EXERCISE ▸ The data below holds the lines to copy: everything from the line containing "NegInf => -1" to the line containing "as (Hl & Hb", both ends included, set down exactly.

EXERCISE MATERIALS ▸
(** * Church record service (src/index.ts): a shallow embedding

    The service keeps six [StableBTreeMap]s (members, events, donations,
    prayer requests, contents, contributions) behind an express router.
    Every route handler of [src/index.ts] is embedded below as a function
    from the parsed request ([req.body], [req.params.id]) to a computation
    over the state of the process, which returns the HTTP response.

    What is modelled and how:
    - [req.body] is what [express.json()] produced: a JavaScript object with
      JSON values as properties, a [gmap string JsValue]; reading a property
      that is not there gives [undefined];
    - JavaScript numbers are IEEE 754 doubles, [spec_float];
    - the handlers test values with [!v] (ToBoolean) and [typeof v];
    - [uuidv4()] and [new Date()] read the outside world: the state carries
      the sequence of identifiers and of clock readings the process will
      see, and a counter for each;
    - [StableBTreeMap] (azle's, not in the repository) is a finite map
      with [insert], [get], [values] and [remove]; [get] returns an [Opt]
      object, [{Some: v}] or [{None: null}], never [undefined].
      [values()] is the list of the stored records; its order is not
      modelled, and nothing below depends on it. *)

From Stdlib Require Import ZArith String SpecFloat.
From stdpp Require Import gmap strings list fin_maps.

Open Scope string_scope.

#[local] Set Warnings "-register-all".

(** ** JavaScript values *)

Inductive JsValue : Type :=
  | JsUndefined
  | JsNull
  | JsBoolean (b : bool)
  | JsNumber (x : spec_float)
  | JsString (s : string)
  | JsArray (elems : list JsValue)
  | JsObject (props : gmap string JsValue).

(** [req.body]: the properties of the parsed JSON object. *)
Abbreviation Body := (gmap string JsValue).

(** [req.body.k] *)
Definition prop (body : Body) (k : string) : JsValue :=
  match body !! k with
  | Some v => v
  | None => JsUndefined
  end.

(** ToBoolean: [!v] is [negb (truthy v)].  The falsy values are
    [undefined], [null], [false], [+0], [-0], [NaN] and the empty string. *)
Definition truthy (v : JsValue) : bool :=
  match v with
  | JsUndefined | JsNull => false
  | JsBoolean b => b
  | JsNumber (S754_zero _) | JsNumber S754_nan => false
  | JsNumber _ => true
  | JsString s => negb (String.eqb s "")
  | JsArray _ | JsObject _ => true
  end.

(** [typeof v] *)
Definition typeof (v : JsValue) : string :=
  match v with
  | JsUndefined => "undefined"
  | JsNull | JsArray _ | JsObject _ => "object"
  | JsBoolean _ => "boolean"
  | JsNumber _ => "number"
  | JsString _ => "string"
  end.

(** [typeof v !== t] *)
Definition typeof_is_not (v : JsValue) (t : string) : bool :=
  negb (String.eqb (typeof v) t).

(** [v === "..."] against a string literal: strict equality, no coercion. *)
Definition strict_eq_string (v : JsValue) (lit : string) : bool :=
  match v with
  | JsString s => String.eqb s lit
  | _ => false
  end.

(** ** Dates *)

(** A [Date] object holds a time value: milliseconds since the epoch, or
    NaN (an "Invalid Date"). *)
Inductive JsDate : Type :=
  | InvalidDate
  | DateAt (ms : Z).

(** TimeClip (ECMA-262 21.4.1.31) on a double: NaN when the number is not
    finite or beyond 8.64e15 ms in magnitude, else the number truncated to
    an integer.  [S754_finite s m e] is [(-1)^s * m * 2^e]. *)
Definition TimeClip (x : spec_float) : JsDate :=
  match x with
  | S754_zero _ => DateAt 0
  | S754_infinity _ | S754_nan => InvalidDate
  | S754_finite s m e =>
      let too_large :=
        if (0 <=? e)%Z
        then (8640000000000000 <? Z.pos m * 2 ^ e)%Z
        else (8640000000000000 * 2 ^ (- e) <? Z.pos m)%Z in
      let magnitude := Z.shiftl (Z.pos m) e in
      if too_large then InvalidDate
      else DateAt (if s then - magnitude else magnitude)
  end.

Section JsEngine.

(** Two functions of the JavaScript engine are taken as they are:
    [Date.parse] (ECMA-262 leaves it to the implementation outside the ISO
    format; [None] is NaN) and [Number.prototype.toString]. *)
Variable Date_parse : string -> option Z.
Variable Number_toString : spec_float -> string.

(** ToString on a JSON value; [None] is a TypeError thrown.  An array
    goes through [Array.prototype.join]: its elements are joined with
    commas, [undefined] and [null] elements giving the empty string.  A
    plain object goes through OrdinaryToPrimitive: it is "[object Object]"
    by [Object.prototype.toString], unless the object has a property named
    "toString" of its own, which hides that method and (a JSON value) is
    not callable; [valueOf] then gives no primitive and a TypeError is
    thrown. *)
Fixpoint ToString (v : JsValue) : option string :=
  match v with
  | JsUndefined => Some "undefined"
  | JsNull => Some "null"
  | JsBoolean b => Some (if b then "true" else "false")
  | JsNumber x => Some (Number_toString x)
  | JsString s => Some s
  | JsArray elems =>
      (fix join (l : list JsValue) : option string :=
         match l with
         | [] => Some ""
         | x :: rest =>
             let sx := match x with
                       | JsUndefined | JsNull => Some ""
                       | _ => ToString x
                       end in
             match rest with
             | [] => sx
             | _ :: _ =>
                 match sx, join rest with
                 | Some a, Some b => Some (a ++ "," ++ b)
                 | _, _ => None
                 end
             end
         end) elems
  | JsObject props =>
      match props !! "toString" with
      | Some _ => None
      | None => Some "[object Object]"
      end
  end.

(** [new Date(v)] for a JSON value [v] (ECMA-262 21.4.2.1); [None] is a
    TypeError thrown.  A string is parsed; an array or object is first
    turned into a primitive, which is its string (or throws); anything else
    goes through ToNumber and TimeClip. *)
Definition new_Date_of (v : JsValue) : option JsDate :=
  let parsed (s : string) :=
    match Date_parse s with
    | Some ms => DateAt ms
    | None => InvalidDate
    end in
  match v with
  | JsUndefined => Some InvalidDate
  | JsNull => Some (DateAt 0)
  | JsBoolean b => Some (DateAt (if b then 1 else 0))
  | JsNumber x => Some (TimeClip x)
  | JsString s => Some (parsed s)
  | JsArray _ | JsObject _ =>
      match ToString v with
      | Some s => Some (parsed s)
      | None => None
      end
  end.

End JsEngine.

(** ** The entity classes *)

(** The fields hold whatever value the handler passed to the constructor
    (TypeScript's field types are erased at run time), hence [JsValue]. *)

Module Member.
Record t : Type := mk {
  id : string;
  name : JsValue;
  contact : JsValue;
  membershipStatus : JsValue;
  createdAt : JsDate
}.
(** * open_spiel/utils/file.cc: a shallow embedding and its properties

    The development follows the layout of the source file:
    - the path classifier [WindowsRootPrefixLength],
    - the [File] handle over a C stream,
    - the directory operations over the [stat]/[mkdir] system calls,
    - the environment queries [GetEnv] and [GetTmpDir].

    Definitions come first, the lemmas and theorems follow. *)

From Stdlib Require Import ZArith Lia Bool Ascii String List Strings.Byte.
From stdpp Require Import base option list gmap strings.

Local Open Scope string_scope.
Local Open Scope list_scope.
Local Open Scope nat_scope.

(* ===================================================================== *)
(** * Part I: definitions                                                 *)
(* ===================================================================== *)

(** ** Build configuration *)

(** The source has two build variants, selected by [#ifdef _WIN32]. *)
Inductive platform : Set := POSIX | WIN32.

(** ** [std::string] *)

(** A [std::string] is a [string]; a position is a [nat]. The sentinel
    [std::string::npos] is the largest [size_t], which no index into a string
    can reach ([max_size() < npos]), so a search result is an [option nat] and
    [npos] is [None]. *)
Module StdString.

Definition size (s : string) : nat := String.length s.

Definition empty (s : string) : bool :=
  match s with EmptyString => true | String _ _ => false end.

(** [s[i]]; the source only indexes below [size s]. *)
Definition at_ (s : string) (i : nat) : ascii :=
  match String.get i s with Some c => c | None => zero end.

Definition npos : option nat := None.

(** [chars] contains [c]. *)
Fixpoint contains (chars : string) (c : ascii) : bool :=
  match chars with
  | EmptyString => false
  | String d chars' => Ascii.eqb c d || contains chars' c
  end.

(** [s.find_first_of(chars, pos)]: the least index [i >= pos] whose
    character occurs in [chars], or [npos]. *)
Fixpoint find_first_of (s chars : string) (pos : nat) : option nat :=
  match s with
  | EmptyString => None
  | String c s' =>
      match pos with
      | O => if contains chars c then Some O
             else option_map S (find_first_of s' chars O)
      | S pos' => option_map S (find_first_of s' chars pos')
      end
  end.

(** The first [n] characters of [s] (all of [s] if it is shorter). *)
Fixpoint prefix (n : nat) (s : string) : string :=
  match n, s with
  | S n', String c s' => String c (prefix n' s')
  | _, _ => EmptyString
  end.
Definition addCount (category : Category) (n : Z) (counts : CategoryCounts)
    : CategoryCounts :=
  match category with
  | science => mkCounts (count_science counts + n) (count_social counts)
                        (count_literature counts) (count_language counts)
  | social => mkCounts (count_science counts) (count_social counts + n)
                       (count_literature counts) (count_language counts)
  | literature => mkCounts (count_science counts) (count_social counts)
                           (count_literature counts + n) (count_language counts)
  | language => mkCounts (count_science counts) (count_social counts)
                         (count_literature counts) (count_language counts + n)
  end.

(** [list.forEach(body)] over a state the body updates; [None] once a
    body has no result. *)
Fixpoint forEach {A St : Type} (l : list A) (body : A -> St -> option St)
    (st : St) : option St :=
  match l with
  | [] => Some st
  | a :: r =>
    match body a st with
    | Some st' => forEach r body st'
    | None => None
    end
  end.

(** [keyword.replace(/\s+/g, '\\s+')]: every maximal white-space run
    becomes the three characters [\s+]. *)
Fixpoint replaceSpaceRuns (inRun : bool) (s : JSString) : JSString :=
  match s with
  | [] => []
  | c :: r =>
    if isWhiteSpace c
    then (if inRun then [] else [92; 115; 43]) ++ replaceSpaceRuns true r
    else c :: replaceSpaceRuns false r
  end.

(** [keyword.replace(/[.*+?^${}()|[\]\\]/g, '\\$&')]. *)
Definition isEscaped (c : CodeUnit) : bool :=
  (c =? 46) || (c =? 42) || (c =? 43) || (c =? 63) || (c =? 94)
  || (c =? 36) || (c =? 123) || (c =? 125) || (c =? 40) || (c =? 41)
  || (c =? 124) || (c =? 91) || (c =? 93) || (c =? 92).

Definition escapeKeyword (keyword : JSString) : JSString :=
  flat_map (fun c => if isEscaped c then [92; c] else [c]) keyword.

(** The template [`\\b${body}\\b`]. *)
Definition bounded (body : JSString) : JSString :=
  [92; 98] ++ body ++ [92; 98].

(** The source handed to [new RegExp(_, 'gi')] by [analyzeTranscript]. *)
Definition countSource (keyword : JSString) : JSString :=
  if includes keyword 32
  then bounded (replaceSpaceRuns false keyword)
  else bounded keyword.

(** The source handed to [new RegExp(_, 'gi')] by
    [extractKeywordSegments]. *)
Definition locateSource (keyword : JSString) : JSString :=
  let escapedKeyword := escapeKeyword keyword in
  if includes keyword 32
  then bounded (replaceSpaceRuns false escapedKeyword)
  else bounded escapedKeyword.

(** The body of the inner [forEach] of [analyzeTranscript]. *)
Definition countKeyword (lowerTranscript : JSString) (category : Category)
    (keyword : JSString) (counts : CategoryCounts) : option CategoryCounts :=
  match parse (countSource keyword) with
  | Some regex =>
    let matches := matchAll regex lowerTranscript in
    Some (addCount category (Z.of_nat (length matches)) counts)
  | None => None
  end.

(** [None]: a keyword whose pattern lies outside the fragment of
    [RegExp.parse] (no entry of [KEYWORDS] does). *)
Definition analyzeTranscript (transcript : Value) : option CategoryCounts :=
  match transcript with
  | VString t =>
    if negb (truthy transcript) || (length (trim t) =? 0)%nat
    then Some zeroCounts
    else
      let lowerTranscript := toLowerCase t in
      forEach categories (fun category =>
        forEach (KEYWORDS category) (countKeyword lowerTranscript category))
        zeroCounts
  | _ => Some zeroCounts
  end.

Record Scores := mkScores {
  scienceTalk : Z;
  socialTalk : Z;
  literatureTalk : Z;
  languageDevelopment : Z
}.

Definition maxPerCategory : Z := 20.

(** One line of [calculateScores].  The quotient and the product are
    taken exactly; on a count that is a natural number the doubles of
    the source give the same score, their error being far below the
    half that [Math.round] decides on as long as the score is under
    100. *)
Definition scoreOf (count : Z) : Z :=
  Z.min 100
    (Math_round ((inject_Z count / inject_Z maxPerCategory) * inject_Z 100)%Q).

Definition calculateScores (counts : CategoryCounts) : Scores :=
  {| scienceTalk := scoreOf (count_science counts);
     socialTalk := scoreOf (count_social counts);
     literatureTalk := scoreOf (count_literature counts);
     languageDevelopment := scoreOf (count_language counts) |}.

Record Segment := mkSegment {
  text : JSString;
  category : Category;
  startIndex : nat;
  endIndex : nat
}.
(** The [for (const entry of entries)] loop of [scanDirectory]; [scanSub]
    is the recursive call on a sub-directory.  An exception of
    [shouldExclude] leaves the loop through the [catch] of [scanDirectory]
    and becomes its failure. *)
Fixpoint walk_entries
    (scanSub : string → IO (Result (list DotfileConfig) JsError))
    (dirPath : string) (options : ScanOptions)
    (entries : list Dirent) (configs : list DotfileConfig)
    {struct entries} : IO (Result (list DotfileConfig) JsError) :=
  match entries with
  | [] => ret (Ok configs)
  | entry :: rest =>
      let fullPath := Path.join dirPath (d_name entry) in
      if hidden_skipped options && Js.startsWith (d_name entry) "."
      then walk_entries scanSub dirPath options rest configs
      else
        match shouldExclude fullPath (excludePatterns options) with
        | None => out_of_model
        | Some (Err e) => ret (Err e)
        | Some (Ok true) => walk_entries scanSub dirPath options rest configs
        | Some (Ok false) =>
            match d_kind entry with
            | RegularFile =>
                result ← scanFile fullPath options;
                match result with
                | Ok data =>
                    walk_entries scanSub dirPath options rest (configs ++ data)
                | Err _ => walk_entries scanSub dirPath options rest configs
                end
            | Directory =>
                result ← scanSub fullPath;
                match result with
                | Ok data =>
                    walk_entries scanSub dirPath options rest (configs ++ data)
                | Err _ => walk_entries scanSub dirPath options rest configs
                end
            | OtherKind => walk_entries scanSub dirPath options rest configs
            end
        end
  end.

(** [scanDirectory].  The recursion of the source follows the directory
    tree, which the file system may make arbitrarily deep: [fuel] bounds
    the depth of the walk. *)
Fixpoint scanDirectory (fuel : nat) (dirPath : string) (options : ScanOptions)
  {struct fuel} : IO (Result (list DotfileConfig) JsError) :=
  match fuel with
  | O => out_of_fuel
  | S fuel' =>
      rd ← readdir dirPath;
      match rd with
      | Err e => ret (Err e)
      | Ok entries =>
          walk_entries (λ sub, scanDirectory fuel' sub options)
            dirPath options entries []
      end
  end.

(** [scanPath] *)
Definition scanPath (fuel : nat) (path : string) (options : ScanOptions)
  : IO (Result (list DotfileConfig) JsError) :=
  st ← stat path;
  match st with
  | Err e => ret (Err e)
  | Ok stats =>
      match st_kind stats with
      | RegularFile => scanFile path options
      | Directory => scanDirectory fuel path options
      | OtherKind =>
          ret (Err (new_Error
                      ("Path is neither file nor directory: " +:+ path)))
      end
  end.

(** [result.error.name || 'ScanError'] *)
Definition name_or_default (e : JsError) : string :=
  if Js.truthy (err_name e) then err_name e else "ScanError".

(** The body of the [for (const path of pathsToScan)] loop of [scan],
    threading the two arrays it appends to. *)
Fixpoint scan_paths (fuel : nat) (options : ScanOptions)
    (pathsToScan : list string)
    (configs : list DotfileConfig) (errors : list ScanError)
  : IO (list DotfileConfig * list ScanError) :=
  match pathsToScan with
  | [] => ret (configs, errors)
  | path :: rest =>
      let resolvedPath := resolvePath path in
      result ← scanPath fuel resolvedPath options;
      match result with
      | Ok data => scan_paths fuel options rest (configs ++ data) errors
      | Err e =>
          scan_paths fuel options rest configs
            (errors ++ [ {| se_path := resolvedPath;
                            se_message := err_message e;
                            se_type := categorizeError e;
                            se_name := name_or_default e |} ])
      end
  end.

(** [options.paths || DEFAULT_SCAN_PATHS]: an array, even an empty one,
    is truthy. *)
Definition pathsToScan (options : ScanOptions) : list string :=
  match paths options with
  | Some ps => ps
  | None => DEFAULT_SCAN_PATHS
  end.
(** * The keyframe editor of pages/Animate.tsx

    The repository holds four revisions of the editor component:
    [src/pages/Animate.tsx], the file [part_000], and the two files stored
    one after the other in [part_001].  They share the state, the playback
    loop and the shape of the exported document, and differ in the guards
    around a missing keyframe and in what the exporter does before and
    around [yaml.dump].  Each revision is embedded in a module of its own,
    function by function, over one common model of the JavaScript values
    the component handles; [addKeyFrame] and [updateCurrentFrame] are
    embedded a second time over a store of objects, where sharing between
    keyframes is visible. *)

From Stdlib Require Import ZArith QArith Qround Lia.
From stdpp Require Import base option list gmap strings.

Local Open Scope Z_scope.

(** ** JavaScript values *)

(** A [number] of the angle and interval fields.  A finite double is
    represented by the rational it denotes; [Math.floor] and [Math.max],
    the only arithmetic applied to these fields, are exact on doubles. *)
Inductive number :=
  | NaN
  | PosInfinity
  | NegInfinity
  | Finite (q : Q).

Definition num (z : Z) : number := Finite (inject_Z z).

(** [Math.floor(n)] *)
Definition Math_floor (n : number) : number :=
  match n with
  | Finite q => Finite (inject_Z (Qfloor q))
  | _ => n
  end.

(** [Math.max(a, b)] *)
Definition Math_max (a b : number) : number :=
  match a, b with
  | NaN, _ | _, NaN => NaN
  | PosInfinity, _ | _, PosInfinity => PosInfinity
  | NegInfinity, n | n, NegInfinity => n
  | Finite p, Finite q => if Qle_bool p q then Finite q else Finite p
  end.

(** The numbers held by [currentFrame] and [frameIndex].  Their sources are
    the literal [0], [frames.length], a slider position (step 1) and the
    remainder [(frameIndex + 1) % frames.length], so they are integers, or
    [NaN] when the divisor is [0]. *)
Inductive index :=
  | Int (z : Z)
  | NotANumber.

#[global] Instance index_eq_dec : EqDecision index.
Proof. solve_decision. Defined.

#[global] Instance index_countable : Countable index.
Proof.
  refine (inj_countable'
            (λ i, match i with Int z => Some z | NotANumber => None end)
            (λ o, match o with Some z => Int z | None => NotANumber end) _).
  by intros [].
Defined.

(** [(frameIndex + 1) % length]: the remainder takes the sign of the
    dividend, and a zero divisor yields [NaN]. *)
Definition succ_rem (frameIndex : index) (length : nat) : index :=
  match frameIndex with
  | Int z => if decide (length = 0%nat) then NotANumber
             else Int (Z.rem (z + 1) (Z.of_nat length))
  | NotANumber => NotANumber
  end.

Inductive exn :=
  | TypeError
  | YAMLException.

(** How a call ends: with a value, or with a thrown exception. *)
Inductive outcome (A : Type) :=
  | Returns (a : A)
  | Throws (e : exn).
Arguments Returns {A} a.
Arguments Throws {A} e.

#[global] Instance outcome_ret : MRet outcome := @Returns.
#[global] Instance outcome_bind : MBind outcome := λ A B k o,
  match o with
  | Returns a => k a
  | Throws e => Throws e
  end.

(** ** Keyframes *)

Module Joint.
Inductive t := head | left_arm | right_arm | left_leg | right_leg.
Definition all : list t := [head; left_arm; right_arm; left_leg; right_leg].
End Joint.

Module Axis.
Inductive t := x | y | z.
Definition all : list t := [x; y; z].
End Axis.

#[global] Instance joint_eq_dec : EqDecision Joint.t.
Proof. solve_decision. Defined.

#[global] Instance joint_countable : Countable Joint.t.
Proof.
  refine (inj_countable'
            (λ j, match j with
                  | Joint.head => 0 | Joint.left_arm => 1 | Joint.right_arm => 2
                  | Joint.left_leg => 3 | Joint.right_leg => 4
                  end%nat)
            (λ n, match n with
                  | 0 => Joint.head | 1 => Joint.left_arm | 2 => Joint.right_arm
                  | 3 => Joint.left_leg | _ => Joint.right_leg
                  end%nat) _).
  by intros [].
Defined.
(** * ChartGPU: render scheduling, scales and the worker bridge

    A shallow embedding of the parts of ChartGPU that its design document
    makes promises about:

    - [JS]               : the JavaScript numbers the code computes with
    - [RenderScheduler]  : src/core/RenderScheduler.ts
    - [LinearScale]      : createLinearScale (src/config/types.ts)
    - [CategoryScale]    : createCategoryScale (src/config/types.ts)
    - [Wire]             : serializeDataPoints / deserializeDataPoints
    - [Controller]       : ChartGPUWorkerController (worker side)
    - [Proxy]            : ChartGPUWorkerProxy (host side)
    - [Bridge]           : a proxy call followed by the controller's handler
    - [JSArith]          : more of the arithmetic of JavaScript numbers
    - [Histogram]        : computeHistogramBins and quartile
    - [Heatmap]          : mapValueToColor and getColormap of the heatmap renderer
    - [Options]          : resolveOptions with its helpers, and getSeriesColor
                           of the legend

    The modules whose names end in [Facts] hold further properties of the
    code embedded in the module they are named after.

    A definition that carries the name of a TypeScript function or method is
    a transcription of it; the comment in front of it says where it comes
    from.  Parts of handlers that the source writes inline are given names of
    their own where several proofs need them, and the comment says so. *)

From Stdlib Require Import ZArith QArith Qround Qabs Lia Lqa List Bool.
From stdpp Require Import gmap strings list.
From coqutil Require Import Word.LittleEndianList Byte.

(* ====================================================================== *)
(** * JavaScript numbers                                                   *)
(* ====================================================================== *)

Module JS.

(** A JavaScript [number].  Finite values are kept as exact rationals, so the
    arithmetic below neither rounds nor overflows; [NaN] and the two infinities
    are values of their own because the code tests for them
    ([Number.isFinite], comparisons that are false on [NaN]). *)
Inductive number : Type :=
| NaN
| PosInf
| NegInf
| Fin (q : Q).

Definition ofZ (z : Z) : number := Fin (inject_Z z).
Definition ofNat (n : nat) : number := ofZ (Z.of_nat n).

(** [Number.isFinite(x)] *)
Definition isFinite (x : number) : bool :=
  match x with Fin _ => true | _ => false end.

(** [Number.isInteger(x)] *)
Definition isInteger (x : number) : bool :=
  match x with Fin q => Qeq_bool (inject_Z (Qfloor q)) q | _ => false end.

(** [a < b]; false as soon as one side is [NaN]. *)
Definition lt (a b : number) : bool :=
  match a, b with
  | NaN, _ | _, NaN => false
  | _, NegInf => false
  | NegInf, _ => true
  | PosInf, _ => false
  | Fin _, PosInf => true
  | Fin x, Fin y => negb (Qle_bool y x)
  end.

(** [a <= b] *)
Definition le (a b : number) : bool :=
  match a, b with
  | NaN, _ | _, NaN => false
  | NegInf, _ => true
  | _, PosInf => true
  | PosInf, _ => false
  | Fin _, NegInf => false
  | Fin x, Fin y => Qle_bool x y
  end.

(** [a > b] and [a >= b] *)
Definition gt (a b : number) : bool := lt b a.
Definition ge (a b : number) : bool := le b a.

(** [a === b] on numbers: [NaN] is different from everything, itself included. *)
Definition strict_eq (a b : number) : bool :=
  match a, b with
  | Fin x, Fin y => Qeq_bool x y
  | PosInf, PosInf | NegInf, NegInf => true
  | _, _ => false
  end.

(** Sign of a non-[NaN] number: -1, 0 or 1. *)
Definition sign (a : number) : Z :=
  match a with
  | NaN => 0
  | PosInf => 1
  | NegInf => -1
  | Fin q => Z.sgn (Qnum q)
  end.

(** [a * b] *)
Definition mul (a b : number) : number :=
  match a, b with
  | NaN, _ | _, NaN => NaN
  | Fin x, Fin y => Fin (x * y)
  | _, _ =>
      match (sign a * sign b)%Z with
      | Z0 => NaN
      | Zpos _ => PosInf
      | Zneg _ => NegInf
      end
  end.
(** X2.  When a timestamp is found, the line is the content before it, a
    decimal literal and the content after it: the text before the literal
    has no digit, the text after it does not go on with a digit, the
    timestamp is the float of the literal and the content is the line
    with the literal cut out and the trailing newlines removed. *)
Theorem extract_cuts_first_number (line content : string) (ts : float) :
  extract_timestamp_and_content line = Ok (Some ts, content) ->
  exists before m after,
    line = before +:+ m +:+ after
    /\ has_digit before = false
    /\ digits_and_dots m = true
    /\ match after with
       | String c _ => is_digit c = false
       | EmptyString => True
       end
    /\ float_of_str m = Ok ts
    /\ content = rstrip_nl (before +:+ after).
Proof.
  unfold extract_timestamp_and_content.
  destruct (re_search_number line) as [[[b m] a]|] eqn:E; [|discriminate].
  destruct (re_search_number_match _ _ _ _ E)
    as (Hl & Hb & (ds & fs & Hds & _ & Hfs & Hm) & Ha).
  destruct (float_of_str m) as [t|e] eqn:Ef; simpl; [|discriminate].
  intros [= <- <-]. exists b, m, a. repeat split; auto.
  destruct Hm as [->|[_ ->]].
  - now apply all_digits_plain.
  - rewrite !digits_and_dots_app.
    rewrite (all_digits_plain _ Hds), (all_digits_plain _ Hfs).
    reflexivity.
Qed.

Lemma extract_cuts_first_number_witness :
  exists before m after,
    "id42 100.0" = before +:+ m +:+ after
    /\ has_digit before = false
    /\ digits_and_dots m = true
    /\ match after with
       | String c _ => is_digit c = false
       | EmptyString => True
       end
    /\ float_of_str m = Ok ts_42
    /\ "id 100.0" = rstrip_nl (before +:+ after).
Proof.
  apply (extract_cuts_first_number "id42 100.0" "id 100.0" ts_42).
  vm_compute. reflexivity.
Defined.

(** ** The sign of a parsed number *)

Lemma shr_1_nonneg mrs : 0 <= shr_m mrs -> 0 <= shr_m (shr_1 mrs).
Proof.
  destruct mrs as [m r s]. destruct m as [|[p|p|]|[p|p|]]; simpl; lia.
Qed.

EXERCISE RESULT ▸
  | NegInf => -1
  | Fin q => Z.sgn (Qnum q)
  end.

(** [a * b] *)
Definition mul (a b : number) : number :=
  match a, b with
  | NaN, _ | _, NaN => NaN
  | Fin x, Fin y => Fin (x * y)
  | _, _ =>
      match (sign a * sign b)%Z with
      | Z0 => NaN
      | Zpos _ => PosInf
      | Zneg _ => NegInf
      end
  end.
(** X2.  When a timestamp is found, the line is the content before it, a
    decimal literal and the content after it: the text before the literal
    has no digit, the text after it does not go on with a digit, the
    timestamp is the float of the literal and the content is the line
    with the literal cut out and the trailing newlines removed. *)
Theorem extract_cuts_first_number (line content : string) (ts : float) :
  extract_timestamp_and_content line = Ok (Some ts, content) ->
  exists before m after,
    line = before +:+ m +:+ after
    /\ has_digit before = false
    /\ digits_and_dots m = true
    /\ match after with
       | String c _ => is_digit c = false
       | EmptyString => True
       end
    /\ float_of_str m = Ok ts
    /\ content = rstrip_nl (before +:+ after).
Proof.
  unfold extract_timestamp_and_content.
  destruct (re_search_number line) as [[[b m] a]|] eqn:E; [|discriminate].
  destruct (re_search_number_match _ _ _ _ E)
    as (Hl & Hb & (ds & fs & Hds & _ & Hfs & Hm) & Ha).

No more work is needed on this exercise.